Records for this exercise below:
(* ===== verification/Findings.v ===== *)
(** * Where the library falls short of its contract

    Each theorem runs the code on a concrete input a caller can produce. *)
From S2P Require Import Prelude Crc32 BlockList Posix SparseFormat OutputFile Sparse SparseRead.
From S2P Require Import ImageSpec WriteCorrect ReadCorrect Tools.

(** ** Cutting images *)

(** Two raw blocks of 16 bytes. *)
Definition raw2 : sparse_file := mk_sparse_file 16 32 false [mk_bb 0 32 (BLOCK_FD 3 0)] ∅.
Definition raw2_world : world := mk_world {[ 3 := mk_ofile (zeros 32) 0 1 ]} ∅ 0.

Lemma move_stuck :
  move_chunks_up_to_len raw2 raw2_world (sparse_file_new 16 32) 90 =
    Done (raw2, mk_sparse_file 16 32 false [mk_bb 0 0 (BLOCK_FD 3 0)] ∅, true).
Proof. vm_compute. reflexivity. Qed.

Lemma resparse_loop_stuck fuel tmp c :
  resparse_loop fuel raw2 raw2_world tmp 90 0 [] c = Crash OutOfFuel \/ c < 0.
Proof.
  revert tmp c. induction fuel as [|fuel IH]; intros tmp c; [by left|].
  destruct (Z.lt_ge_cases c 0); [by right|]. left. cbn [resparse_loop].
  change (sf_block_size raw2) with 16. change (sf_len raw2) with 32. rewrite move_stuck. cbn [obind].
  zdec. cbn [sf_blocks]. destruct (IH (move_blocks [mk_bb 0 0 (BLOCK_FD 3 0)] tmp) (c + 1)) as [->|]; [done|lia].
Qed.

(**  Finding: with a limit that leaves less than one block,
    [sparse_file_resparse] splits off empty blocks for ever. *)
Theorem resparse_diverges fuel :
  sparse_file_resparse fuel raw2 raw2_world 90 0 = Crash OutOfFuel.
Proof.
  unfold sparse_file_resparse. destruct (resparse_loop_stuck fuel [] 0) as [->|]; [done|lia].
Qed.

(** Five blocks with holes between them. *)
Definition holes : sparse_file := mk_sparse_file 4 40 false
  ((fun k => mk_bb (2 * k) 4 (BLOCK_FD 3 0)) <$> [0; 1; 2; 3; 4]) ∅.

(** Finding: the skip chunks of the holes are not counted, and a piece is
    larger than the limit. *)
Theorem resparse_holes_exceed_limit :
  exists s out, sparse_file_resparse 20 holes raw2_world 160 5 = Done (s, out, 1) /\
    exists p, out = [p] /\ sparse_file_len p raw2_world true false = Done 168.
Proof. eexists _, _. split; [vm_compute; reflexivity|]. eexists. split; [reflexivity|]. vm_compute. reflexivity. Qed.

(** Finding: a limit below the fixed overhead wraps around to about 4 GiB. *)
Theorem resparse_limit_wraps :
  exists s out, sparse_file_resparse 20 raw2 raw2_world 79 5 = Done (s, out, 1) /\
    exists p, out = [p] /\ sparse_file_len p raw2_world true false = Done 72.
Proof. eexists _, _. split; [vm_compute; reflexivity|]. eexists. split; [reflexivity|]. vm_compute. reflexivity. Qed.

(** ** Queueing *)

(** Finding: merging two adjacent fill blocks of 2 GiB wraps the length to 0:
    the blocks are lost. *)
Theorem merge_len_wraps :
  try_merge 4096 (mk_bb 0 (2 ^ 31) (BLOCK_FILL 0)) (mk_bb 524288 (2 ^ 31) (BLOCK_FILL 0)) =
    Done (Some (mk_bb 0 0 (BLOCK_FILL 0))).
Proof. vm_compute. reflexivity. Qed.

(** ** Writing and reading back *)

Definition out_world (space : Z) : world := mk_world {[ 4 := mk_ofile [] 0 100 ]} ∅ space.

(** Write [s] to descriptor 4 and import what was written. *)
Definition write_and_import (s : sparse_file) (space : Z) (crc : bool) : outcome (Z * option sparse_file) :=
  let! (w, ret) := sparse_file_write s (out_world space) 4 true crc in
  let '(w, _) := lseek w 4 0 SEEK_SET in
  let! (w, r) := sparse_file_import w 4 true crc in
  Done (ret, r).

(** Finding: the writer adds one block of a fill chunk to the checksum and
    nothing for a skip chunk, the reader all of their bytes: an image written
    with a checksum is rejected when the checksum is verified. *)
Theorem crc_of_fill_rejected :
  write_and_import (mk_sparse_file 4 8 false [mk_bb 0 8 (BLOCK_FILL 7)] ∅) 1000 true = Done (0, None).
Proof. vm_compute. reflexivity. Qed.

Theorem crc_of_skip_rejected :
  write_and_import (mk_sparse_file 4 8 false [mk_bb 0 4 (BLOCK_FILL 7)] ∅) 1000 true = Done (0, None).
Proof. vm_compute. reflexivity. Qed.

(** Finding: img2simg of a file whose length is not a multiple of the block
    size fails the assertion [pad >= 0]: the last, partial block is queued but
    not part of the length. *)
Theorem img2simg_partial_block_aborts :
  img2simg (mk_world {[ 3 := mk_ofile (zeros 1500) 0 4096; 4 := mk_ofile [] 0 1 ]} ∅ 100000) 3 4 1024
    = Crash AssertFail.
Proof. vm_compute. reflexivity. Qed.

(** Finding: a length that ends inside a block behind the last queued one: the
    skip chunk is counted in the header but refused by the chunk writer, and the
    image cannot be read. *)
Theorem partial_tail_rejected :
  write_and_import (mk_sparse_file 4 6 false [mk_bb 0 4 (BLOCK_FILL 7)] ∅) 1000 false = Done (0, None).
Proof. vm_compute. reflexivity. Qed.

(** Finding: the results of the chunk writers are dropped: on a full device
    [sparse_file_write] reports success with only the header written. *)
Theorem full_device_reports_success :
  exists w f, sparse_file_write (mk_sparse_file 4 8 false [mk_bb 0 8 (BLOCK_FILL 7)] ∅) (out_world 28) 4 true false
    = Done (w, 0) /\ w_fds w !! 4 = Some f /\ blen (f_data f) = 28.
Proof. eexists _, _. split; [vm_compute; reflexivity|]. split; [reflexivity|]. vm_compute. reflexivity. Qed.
End of Records for this exercise.
Task brief =>
Restate word for word the lines of the data above, starting at the line containing "Lemma resparse_loop_stuck fuel" and ending at the line containing "(** Five blocks with holes between them. *)", both included, and nothing more.

Task answer =>
Lemma resparse_loop_stuck fuel tmp c :
  resparse_loop fuel raw2 raw2_world tmp 90 0 [] c = Crash OutOfFuel \/ c < 0.
Proof.
  revert tmp c. induction fuel as [|fuel IH]; intros tmp c; [by left|].
  destruct (Z.lt_ge_cases c 0); [by right|]. left. cbn [resparse_loop].
  change (sf_block_size raw2) with 16. change (sf_len raw2) with 32. rewrite move_stuck. cbn [obind].
  zdec. cbn [sf_blocks]. destruct (IH (move_blocks [mk_bb 0 0 (BLOCK_FD 3 0)] tmp) (c + 1)) as [->|]; [done|lia].
Qed.

(**  Finding: with a limit that leaves less than one block,
    [sparse_file_resparse] splits off empty blocks for ever. *)
Theorem resparse_diverges fuel :
  sparse_file_resparse fuel raw2 raw2_world 90 0 = Crash OutOfFuel.
Proof.
  unfold sparse_file_resparse. destruct (resparse_loop_stuck fuel [] 0) as [->|]; [done|lia].
Qed.

(** Five blocks with holes between them. *)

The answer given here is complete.